Some educationists consider this mode as a more active process of learning in which passive students of the classroom become more interactive and collaborative learners (Nilson& Goodson,2017). Online learning requires students and teachers to possess computers, the Internet facility, and the motivation to learn through the non-traditional classroom. Similarly, it also needs the active involvement of teachers, trained in the art of online teaching and the institutional infrastructure (Picciano, 2018; Bullen& Janes, 2007). If COVID-19 pandemic prolongs the lockdown situation, a serious online teaching initiative is needed, and the educational institutions need to be prepared for that. The three immediate needs that could be foreseen are institutional infrastructure, trained faculty members, proper equipment like Laptop/computer and other audio/visual aids for communication (both for teachers and students) and finally, good internet facility across the country. Therefore, it is a collaborative act of individual students, teachers, management, and the government.

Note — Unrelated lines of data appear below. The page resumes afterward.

Lemma steps_cons (n : nat) (m1 m2 m3 : Pool.moment) :
  step m1 m2 -> steps n m2 m3 -> steps (S n) m1 m3.
Proof.
  intros H1 H2. induction H2 as [m | n a b c _ IH Hbc].
  - eapply Pool.steps_S; [apply Pool.steps_O | exact H1].
  - eapply Pool.steps_S; [now apply IH | exact Hbc].
Qed.

Section no_failure.
Variable jobs : list SeedJob.
Variable size : nat.
Hypothesis loads :
  dry_run = true \/ forall job, In job jobs -> load (fst job) = None.

Abbreviation tidy := (Pool.tidy jobs).
Abbreviation sound := (Pool.sound jobs size).

Lemma loads_among (js : list SeedJob) :
  Forall (fun job => In job jobs) js ->
  dry_run = true \/ forall job, In job js -> load (fst job) = None.
Proof.
  intros Hjs. destruct loads as [H|H]; [now left | right].
  intros job Hin. apply H. rewrite Forall_forall in Hjs. now apply Hjs.
Qed.

Lemma run_jobs (js : list SeedJob) :
  Forall (fun job => In job jobs) js ->
  SeedWorker.run dry_run load (map Some js) =
  (flat_map (SeedWorker.handled dry_run) js, SeedWorker.Waiting, []).
Proof.
  intros Hjs. unfold SeedWorker.run.
  rewrite <- (app_nil_r (map Some js)).
  now rewrite (run_from_jobs Failure load dry_run js (loads_among js Hjs)).
Qed.

Lemma run_jobs_sentinel (js : list SeedJob) :
  Forall (fun job => In job jobs) js ->
  SeedWorker.run dry_run load (map Some js ++ [None]) =
  (flat_map (SeedWorker.handled dry_run) js, SeedWorker.Exited, []).
Proof.
  intros Hjs. unfold SeedWorker.run.
  now rewrite (run_from_jobs Failure load dry_run js (loads_among js Hjs)).
Qed.

Lemma tidy_waiting (taken : list (option SeedJob)) :
  tidy taken -> standing taken = SeedWorker.Waiting ->
  exists js, Forall (fun job => In job jobs) js /\ taken = map Some js.
Proof.
  intros [js [Hjs [->| ->]]] Hw; [now exists js|].
  unfold Pool.standing in Hw. now rewrite (run_jobs_sentinel js Hjs) in Hw.
Qed.

Lemma tidy_ended (taken : list (option SeedJob)) :
  tidy taken -> standing taken <> SeedWorker.Waiting ->
  exists js,
    Forall (fun job => In job jobs) js /\ taken = map Some js ++ [None].
Proof.
  intros [js [Hjs [->| ->]]] Hw; [|now exists js].
  unfold Pool.standing in Hw. now rewrite (run_jobs js Hjs) in Hw.
Qed.

Lemma tidy_sentinels (taken : list (option SeedJob)) :
  tidy taken ->
  (sentinels taken <= 1)%nat /\
  (sentinels taken = 1%nat -> standing taken <> SeedWorker.Waiting).
Proof.
  intros [js [Hjs [->| ->]]].
  - rewrite sentinels_jobs. split; [lia | discriminate].
  - rewrite sentinels_app, sentinels_jobs. cbn. split; [lia|].
    intros _. unfold Pool.standing. now rewrite (run_jobs_sentinel js Hjs).
Qed.

Lemma sentinels_of_the_ended (procs : list (list (option SeedJob))) :
  Forall tidy procs ->
  Forall (fun taken => standing taken <> SeedWorker.Waiting) procs ->
  sentinels (List.concat procs) = List.length procs.
Proof.
  induction 1 as [|taken procs Ht _ IH]; intros Hj; [reflexivity|].
  inversion Hj as [|? ? Hw Hj']; subst.
  destruct (tidy_ended taken Ht Hw) as [js [_ ->]].
  cbn [List.concat List.length]. rewrite !sentinels_app, sentinels_jobs, (IH Hj').
  reflexivity.
Qed.

Lemma sentinels_of_the_tidy (procs : list (list (option SeedJob))) :
  Forall tidy procs ->
  (sentinels (List.concat procs) <= List.length procs)%nat /\
  (sentinels (List.concat procs) = List.length procs ->
   Forall (fun taken => standing taken <> SeedWorker.Waiting) procs).
Proof.
  induction 1 as [|taken procs Ht _ [IHle IHeq]]; [split; [cbn; lia | constructor]|].
  destruct (tidy_sentinels taken Ht) as [Hle Hone].
  cbn [List.concat List.length]. rewrite sentinels_app. split; [lia|].
  intros Heq. constructor; [apply Hone | apply IHeq]; lia.
Qed.

Lemma concat_repeat_nil {A} (n : nat) : List.concat (repeat (@nil A) n) = [].
Proof. induction n as [|n IH]; [reflexivity | exact IH]. Qed.

Lemma sound_start :
  sound (map Some jobs ++ Pool.stop (Pool.__init__ size), Pool.__init__ size).
Proof.
  unfold Pool.sound, Pool.stop, Pool.__init__. cbn [fst snd Pool.procs Pool.tiles_queue].
  rewrite repeat_length. split; [reflexivity | split].
  - apply Forall_forall. intros taken Hin. apply repeat_spec in Hin. subst.
    exists []. split; [constructor | now left].
  - exists []. rewrite concat_repeat_nil. split; [constructor | reflexivity].
Qed.

Lemma sound_step (m m' : Pool.moment) : sound m -> step m m' -> sound m'.
Proof.
  intros [Hlen [Htidy [consumed [Hperm Heq]]]] Hstep.
  destruct Hstep as [item todo self Hroom | todo item queue before taken after Hw];
    unfold Pool.sound; cbn [fst snd Pool.procs Pool.tiles_queue] in *.
  - split; [exact Hlen | split; [exact Htidy|]].
    exists consumed. split; [exact Hperm|].
    now rewrite <- Heq, <- !app_assoc.
  - assert (Htaken : tidy taken).
    { rewrite Forall_forall in Htidy. apply Htidy, in_elt. }
    destruct (tidy_waiting taken Htaken Hw) as [js [Hjs ->]].
    assert (Hitem : In item (map Some jobs ++ repeat None size)).
    { rewrite <- Heq. apply in_or_app. right. now left. }
    split; [|split].
    + rewrite <- Hlen, !length_app. reflexivity.
    + apply Forall_app in Htidy. destruct Htidy as [Hb Ha].
      inversion Ha as [|? ? _ Ha']; subst.
      apply Forall_app. split; [exact Hb|]. constructor; [|exact Ha'].
      destruct item as [job|].
      * exists (js ++ [job]). split.
        -- apply Forall_app. split; [exact Hjs|]. constructor; [|constructor].
           apply in_app_or in Hitem. destruct Hitem as [Hin|Hin].
           ++ apply in_map_iff in Hin. destruct Hin as [j [[= ->] Hin]]. exact Hin.
           ++ apply repeat_spec in Hin. discriminate.
        -- left. now rewrite map_app.
      * exists js. split; [exact Hjs | now right].
    + exists (consumed ++ [item]). split.
      * rewrite !concat_app in *. cbn [List.concat] in *.
        rewrite <- !app_assoc.
        apply Permutation_trans
          with ((List.concat before ++ map Some js ++ List.concat after) ++ [item]).
        -- now apply Permutation_app_tail.
        -- rewrite <- !app_assoc. apply Permutation_app_head, Permutation_app_head.
           cbn. apply Permutation_sym, Permutation_cons_append.
      * rewrite <- Heq, <- !app_assoc. reflexivity.
Qed.

Lemma sound_steps (n : nat) (m m' : Pool.moment) :
  steps n m m' -> sound m -> sound m'.
Proof.
  induction 1 as [|n m1 m2 m3 _ IH Hstep]; intros Hm; [exact Hm|].
  apply sound_step with m2; [now apply IH | exact Hstep].
Qed.

(** Every step takes one item one place further: from the main process to
    the queue, or from the queue to a worker. *)
Lemma steps_bound (n : nat) (m m' : Pool.moment) :
  steps n m m' ->
  (2 * List.length (fst m) + List.length (Pool.tiles_queue (snd m)) =
   2 * List.length (fst m') + List.length (Pool.tiles_queue (snd m')) + n)%nat.
Proof.
  induction 1 as [|n m1 m2 m3 _ IH Hstep]; [lia|]. rewrite IH.
  destruct Hstep; cbn [fst snd Pool.tiles_queue List.length];
    rewrite ?length_app; cbn [List.length]; lia.
Qed.

Lemma sound_joined (todo : list (option SeedJob)) (self : Pool.t) :
  (0 < size)%nat -> sound (todo, self) -> joined self ->
  todo = [] /\ Pool.tiles_queue self = [] /\
  Permutation (List.concat (Pool.procs self)) (map Some jobs ++ repeat None size).
Proof.
  intros Hsize [Hlen [Htidy [consumed [Hperm Heq]]]] Hj.
  cbn [fst snd] in *.
  assert (Hrest : Pool.tiles_queue self ++ todo = []).
  { apply (nothing_behind_the_sentinels consumed _ jobs size Heq); [|exact Hsize].
    rewrite (sentinels_permutation _ _ Hperm), <- Hlen.
    now apply sentinels_of_the_ended. }
  apply app_eq_nil in Hrest. destruct Hrest as [Hq Ht].
  split; [exact Ht | split; [exact Hq|]].
  rewrite Hq, Ht, !app_nil_r in Heq. rewrite <- Heq. now apply Permutation_sym.
Qed.

Lemma sound_idle (todo : list (option SeedJob)) (self : Pool.t) :
  sound (todo, self) -> idle (todo, self) -> joined self.
Proof.
  intros [Hlen [Htidy [consumed [Hperm Heq]]]] Hidle. cbn [fst snd] in *.
  destruct self as [queue procs]. cbn [Pool.procs Pool.tiles_queue] in *.
  unfold Pool.joined. cbn [Pool.procs].
  destruct queue as [|item queue].
  - destruct todo as [|item todo].
    + rewrite !app_nil_r in Heq. subst consumed.
      apply (sentinels_of_the_tidy procs Htidy).
      rewrite <- (sentinels_permutation _ _ Hperm).
      rewrite sentinels_app, sentinels_jobs, sentinels_repeat. lia.
    + exfalso. eapply Hidle. apply Pool.step_put. cbn. unfold Pool.maxsize. lia.
  - apply Forall_forall. intros taken Hin Hw.
    apply in_split in Hin. destruct Hin as [before [after ->]].
    eapply Hidle. now apply Pool.step_get.
Qed.

End no_failure.

(** C8 (as amended).  A pool of [size >= 1] workers, the jobs put by [seed]
    and then the sentinels put by [stop], one for each worker, when no load
    lets an exception escape (or in a dry run).  However the puts of the
    main process and the gets of the workers interleave: (1) nothing moves
    after at most two steps per item; (2) when nothing moves any more, or
    at any moment at which the joins of [stop] return, every item has been
    put and taken; every worker took some of the jobs and then exactly one
    sentinel, handled each of these jobs in the order taken, and returned;
    and the items taken are, worker by worker, the jobs and the sentinels:
    no job was dropped and none handled twice. *)
Theorem stop_joins_every_worker :
  forall (size : nat) (jobs : list SeedJob) (n : nat)
         (todo : list (option SeedJob)) (self : Pool.t),
  (0 < size)%nat ->
  (dry_run = true \/ forall job, In job jobs -> load (fst job) = None) ->
  steps n (map Pool.seed jobs ++ Pool.stop (Pool.__init__ size),
           Pool.__init__ size)
        (todo, self) ->
  (n <= 2 * (List.length jobs + size))%nat /\
  (idle (todo, self) \/ joined self ->
   todo = [] /\
   Pool.tiles_queue self = [] /\
   joined self /\
   List.length (Pool.procs self) = size /\
   Forall (fun taken =>
             exists js,
               taken = map Some js ++ [None] /\
               SeedWorker.run dry_run load taken =
               (flat_map (SeedWorker.handled dry_run) js,
                SeedWorker.Exited, []))
          (Pool.procs self) /\
   Permutation (List.concat (Pool.procs self)) (map Some jobs ++ repeat None size)).
Proof.
  intros size jobs n todo self Hsize Hloads Hsteps.
  change (map Pool.seed jobs) with (map Some jobs) in Hsteps. split.
  - apply steps_bound in Hsteps.
    unfold Pool.stop, Pool.__init__ in Hsteps.
    cbn [fst snd Pool.tiles_queue Pool.procs List.length] in Hsteps.
    rewrite length_app, length_map, !repeat_length in Hsteps. lia.
  - intros Hend.
    pose proof (sound_steps jobs size Hloads _ _ _ Hsteps
                  (sound_start jobs size)) as Hsound.
    assert (Hj : joined self).
    { destruct Hend as [Hidle|Hj]; [|exact Hj].
      now apply (sound_idle jobs size Hloads todo). }
    destruct (sound_joined jobs size Hloads todo self Hsize Hsound Hj)
      as [Ht [Hq Hperm]].
    destruct Hsound as [Hlen [Htidy _]]. cbn [snd] in Hlen, Htidy.
    repeat (split; [assumption|]). split; [|exact Hperm].
    unfold Pool.joined in Hj. rewrite Forall_forall in Hj, Htidy |- *.
    intros taken Hin.
    destruct (tidy_ended jobs Hloads taken (Htidy _ Hin) (Hj _ Hin))
      as [js [Hjs ->]].
    exists js. split; [reflexivity | now apply (run_jobs_sentinel jobs Hloads)].
Qed.

End pool_properties.

(** ** Seeding the caches of a view *)

Section view_properties.
Context {grid_module : GridModule} {srs_module : SrsModule} {shapely : Shapely}.
Variable srs_eq : SRS -> SRS -> bool.
Variable Timestamp : Type.
Variable timestamp_truth : Timestamp -> bool.

Abbreviation seed_view_from :=
  (CacheSeeder.seed_view_from srs_eq timestamp_truth).
Abbreviation seed_view :=
  (CacheSeeder.seed_view srs_eq timestamp_truth).
Abbreviation selected_from := (CacheSeeder.selected_from srs_eq).

Lemma running_app (log1 log2 : list CacheSeeder.event) :
  forall pools,
  CacheSeeder.running (log1 ++ log2) pools =
  CacheSeeder.running log2 (CacheSeeder.running log1 pools).
Proof.
  induction log1 as [|e log1 IH]; intros pools; [reflexivity|].
  destruct e; cbn; apply IH.
Qed.

Lemma one_pool_snoc (log : list CacheSeeder.event) (e : CacheSeeder.event) :
  CacheSeeder.one_pool_at_a_time log ->
  (List.length (CacheSeeder.running (log ++ [e]) []) <= 1)%nat ->
  CacheSeeder.one_pool_at_a_time (log ++ [e]).
Proof.
  intros Hlog He pre post Heq.
  destruct post as [|x post] using rev_ind.
  - rewrite app_nil_r in Heq. now subst pre.
  - rewrite app_assoc in Heq. apply app_inj_tail in Heq.
    destruct Heq as [Heq _]. now apply (Hlog pre post).
Qed.

(** One round of the loop: the log of a cache whose pool was started, and
    of a cache whose pass returned. *)
Lemma pool_started (self : CacheSeeder.t Timestamp) (i : nat)
    (log : list CacheSeeder.event) :
  CacheSeeder.running log [] = [] ->
  CacheSeeder.one_pool_at_a_time log ->
  let log1 :=
    (if timestamp_truth (CacheSeeder.remove_before self)
     then log ++ [CacheSeeder.ExpireSet i] else log) ++
    [CacheSeeder.PoolStarted i (CacheSeeder.concurrency self)
       (CacheSeeder.dry_run self)] in
  CacheSeeder.running log1 [] = [i] /\ CacheSeeder.one_pool_at_a_time log1.
Proof.
  intros Hrun Hone log1. subst log1.
  destruct (timestamp_truth (CacheSeeder.remove_before self)).
  - assert (H1 : CacheSeeder.running (log ++ [CacheSeeder.ExpireSet i]) [] = [])
      by (rewrite running_app, Hrun; reflexivity).
    assert (H2 : CacheSeeder.one_pool_at_a_time (log ++ [CacheSeeder.ExpireSet i]))
      by (apply one_pool_snoc; [exact Hone | rewrite H1; cbn; lia]).
    split.
    + rewrite running_app, H1. reflexivity.
    + apply one_pool_snoc; [exact H2|].
      rewrite running_app, H1. cbn. lia.
  - split.
    + rewrite running_app, Hrun. reflexivity.
    + apply one_pool_snoc; [exact Hone|].
      rewrite running_app, Hrun. cbn. lia.
Qed.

There is a general perception in India among the public that online teaching is inferior to face-to-face education. The quality of online education provided by some universities in India in the name of distance education or correspondence courses in the past has an extremely poor record and tarnished the meaning and quality of remote learning. There is an ongoing debate among different sectors, whether to consider the degrees of distance learning in par with regular education degrees (Sharma, 2015). Although UGC recognises many distance education degrees as valid qualification, the programmes that need hands-on training, like engineering, medicine, dental, pharmacy, nursing, architecture, physiotherapy and similar programs are not permitted under Distance Learning mode(Kunju, 2018; UGC, 2018). Some well-designed online courses of universities around the globe provide better knowledge to students and the graduates are better equipped with skill sets than degrees obtained from regular classroom learning from shabby universities. In this backdrop of the unforeseen pandemic, the study is focused on the emergency remote learning in India and the issues related to that.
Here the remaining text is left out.